Moochman Member since:
2005-07-06

That's something, but the project says it's for "Windows Embedded CE". Not the same thing....

RE[3]: Is this a viable solution?
by Andre on Thu 22nd Jan 2009 19:18 UTC in reply to "RE[2]: Is this a viable solution?"
Andre Member since:
2005-07-06

That links isn't working for me.

Missing something...
by phate on Wed 21st Jan 2009 10:20 UTC
phate
Member since:
2005-07-09

I would have preferred the article to actually have instructions (or links to them) on actually getting Win Embedded setup and bootstrapped on a machine.

EULA Violation
by cushioncritter on Wed 21st Jan 2009 10:29 UTC
cushioncritter
Member since:
2007-01-12

The XP Embedded EULA clearly specifies it is never to be used as a desktop system, so it would be impossible to get this legally licensed through an authorized reseller at any cost. (Perhaps the EULA also forbids me to even speak of this product).

With Embedded, one cannot install MS Office, although openoffice.org works well. Expect to spend a few days doing the "componentized build" where the components are determined by trial and mostly error, using a SQL database, it is probably faster and easier to build a Linux distro. from source.

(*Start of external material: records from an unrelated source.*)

Lemma store_bytes_Ok m ofs v :
  in_bounds m ofs (Z.of_nat (length v)) ->
  store_bytes m ofs v =
    Ok (take (Z.to_nat ofs) m ++ v ++ drop (Z.to_nat ofs + length v) m).
Proof. intros H. unfold store_bytes. rewrite decide_True by assumption. reflexivity. Qed.

Lemma store_bytes_inv m ofs v m' :
  store_bytes m ofs v = Ok m' ->
  in_bounds m ofs (Z.of_nat (length v)) /\
  m' = take (Z.to_nat ofs) m ++ v ++ drop (Z.to_nat ofs + length v) m.
Proof. unfold store_bytes. case_res; intros [=]; auto. Qed.

Lemma store_bytes_length m ofs v m' :
  store_bytes m ofs v = Ok m' -> length m' = length m.
Proof.
  intros [(? & ? & ?) ->]%store_bytes_inv.
  rewrite !length_app, length_take, length_drop. lia.
Qed.

Lemma in_bounds_store m ofs v m' o n :
  store_bytes m ofs v = Ok m' -> in_bounds m' o n <-> in_bounds m o n.
Proof. intros H%store_bytes_length. unfold in_bounds. rewrite H. tauto. Qed.

(** A load of the region just written returns what was written. *)
Lemma load_store_same m ofs v m' :
  store_bytes m ofs v = Ok m' ->
  load_bytes m' ofs (Z.of_nat (length v)) = Ok v.
Proof.
  intros H. pose proof (store_bytes_length _ _ _ _ H) as Hlen.
  apply store_bytes_inv in H as [Hb ->].
  rewrite load_bytes_Ok by (unfold in_bounds in *; lia).
  destruct Hb as (? & ? & ?). f_equal.
  rewrite drop_app_length' by (rewrite length_take; lia).
  rewrite Nat2Z.id. apply take_app_length.
Qed.

(** A load of a region disjoint from the one written is unchanged. *)
Lemma load_store_disjoint m ofs v m' o n :
  store_bytes m ofs v = Ok m' ->
  o + n <= ofs \/ ofs + Z.of_nat (length v) <= o ->
  load_bytes m' o n = load_bytes m o n.
Proof.
  intros H Hd. unfold load_bytes.
  destruct (decide (in_bounds m o n)) as [Hb|Hb].
  - rewrite decide_True by (apply (in_bounds_store _ _ _ _ _ _ H); exact Hb).
    apply store_bytes_inv in H as [(? & ? & ?) ->].
    destruct Hb as (? & ? & ?). f_equal.
    apply list_eq. intros i.
    rewrite !lookup_take, !lookup_drop.
    destruct (decide (i < Z.to_nat n)%nat) as [Hi|Hi]; [|reflexivity].
    destruct Hd as [Hd|Hd].
    + rewrite lookup_app_l by (rewrite length_take; lia).
      rewrite lookup_take. rewrite decide_True by lia. reflexivity.
    + rewrite app_assoc, lookup_app_r by (rewrite length_app, length_take; lia).
      rewrite lookup_drop, length_app, length_take. f_equal. lia.
  - rewrite decide_False; [reflexivity|].
    intros Hb'. apply Hb. apply (in_bounds_store _ _ _ _ _ _ H). exact Hb'.
Qed.

Lemma load_bytes_all bs : load_bytes bs 0 (Z.of_nat (length bs)) = Ok bs.
Proof.
  rewrite load_bytes_Ok by (unfold in_bounds; lia).
  cbn. rewrite Nat2Z.id, firstn_all. reflexivity.
Qed.

(** Writing back what was read changes nothing. *)
Lemma store_load_id m ofs n v :
  load_bytes m ofs n = Ok v -> store_bytes m ofs v = Ok m.
Proof.
  intros [(H1 & H2 & H3) ->]%load_bytes_inv.
  assert (Hl : length (take (Z.to_nat n) (drop (Z.to_nat ofs) m)) = Z.to_nat n)
    by (rewrite length_take, length_drop; lia).
  rewrite store_bytes_Ok by (unfold in_bounds; lia). rewrite Hl. f_equal.
  rewrite <- drop_drop, (take_drop (Z.to_nat n)). apply take_drop.
Qed.

Lemma load_zeros n ofs k :
  0 <= ofs -> 0 <= k -> ofs + k <= Z.of_nat n ->
  load_bytes (zeros n) ofs k = Ok (zeros (Z.to_nat k)).
Proof.
  intros H1 H2 H3. rewrite load_bytes_Ok by (unfold in_bounds; rewrite length_zeros; lia).
  unfold zeros. rewrite drop_replicate, take_replicate. do 2 f_equal. lia.
Qed.

Lemma prefix_bytes_Ok v n :
  0 <= n <= Z.of_nat (length v) -> prefix_bytes v n = Ok (take (Z.to_nat n) v).
Proof. intros H. unfold prefix_bytes. rewrite decide_True by assumption. reflexivity. Qed.

Lemma prefix_bytes_all v : prefix_bytes v (Z.of_nat (length v)) = Ok v.
Proof. rewrite prefix_bytes_Ok by lia. rewrite Nat2Z.id, firstn_all. reflexivity. Qed.

Lemma prefix_bytes_length v n bs :
  prefix_bytes v n = Ok bs -> length bs = Z.to_nat n.
Proof.
  unfold prefix_bytes. case_res; intros [= <-]. rewrite length_take. lia.
Qed.

(** ** Lemmas on little-endian decoding *)

Lemma dec_unsigned_le_split n z :
  in_unsigned (8 * Z.of_nat n) z -> dec_unsigned (le_split n z) = z.
Proof.
  intros H. unfold dec_unsigned. rewrite le_combine_split.
  apply Z.mod_small. unfold in_unsigned in H.
  replace (Z.of_nat n * 8) with (8 * Z.of_nat n) by lia. exact H.
Qed.

Lemma dec_signed_le_split n z :
  (0 < n)%nat -> in_signed (8 * Z.of_nat n) z -> dec_signed (le_split n z) = z.
Proof.
  intros Hn H. unfold dec_signed. rewrite length_le_split, le_combine_split.
  replace (Z.of_nat n * 8) with (8 * Z.of_nat n) by lia.
  fold (wrap (8 * Z.of_nat n) z).
  rewrite swrap_wrap by lia. apply swrap_small; [lia|exact H].
Qed.

Lemma dec_unsigned_range bs : in_unsigned (8 * Z.of_nat (length bs)) (dec_unsigned bs).
Proof. apply le_combine_bound. Qed.

Lemma le_split_dec_unsigned bs : le_split (length bs) (dec_unsigned bs) = bs.
Proof. apply split_le_combine. Qed.

(** The low bytes of a value survive a round trip through a wider
    integer: [memcpy(&v, bs, n)] into a zeroed [v], then back. *)
Lemma le_split_pad bs n :
  (length bs <= n)%nat -> le_split n (dec_unsigned bs) = bs ++ zeros (n - length bs).
Proof.
  intros Hl. apply le_combine_inj.
  - rewrite length_le_split, length_app, length_zeros. lia.
  - unfold dec_unsigned.
    rewrite le_combine_split, le_combine_app, le_combine_zeros, Z.shiftl_0_l, Z.lor_0_r.
    apply Z.mod_small. pose proof (le_combine_bound bs) as Hb.
    split; [lia|]. eapply Z.lt_le_trans; [apply Hb|]. apply Z.pow_le_mono_r; lia.
Qed.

It's funny to see a "real world" deployment of XP Embedded on "old hardware": to get maximum compatibility, one adds all the components of XP, and it runs just as slowly. As time goes on, the code base will continue to get fixes from the common Vista/XP/7 tree and will like all MS products eventually fail to run on hardware it once ran on, despite MS's "guarantee" of 10 year support for embedded.

RE: EULA Violation
by PlatformAgnostic on Wed 21st Jan 2009 13:34 UTC in reply to "EULA Violation"
PlatformAgnostic Member since:
2006-01-02

There is no common tree. All three products have different trees and the code in many areas has diverged a lot.

Very few self-contained fixes go back to XP.

When will the OEMs start using this?
by Moochman on Wed 21st Jan 2009 13:09 UTC
Moochman
Member since:
2005-07-06

I'm guessing the netbooks don't use this yet since Windows XP is still supported. As soon as MS drops support for that, I'm betting this will default to being the standard alternative to Linux on netbooks.

Simply awesome
by pandronic on Wed 21st Jan 2009 18:05 UTC
pandronic
Member since:
2006-05-18

That's simply awesome. It's expensive as hell, but I can see it take off as an alternative to Vista and 7 if it appears on popular torrent sites.

Not $90 per install I don't think
by slight on Wed 21st Jan 2009 18:39 UTC
slight
Member since:
2006-09-10

The linked page says $90 per unit shipped, I suspect that if you're only using it internally you don't have to pay that fee.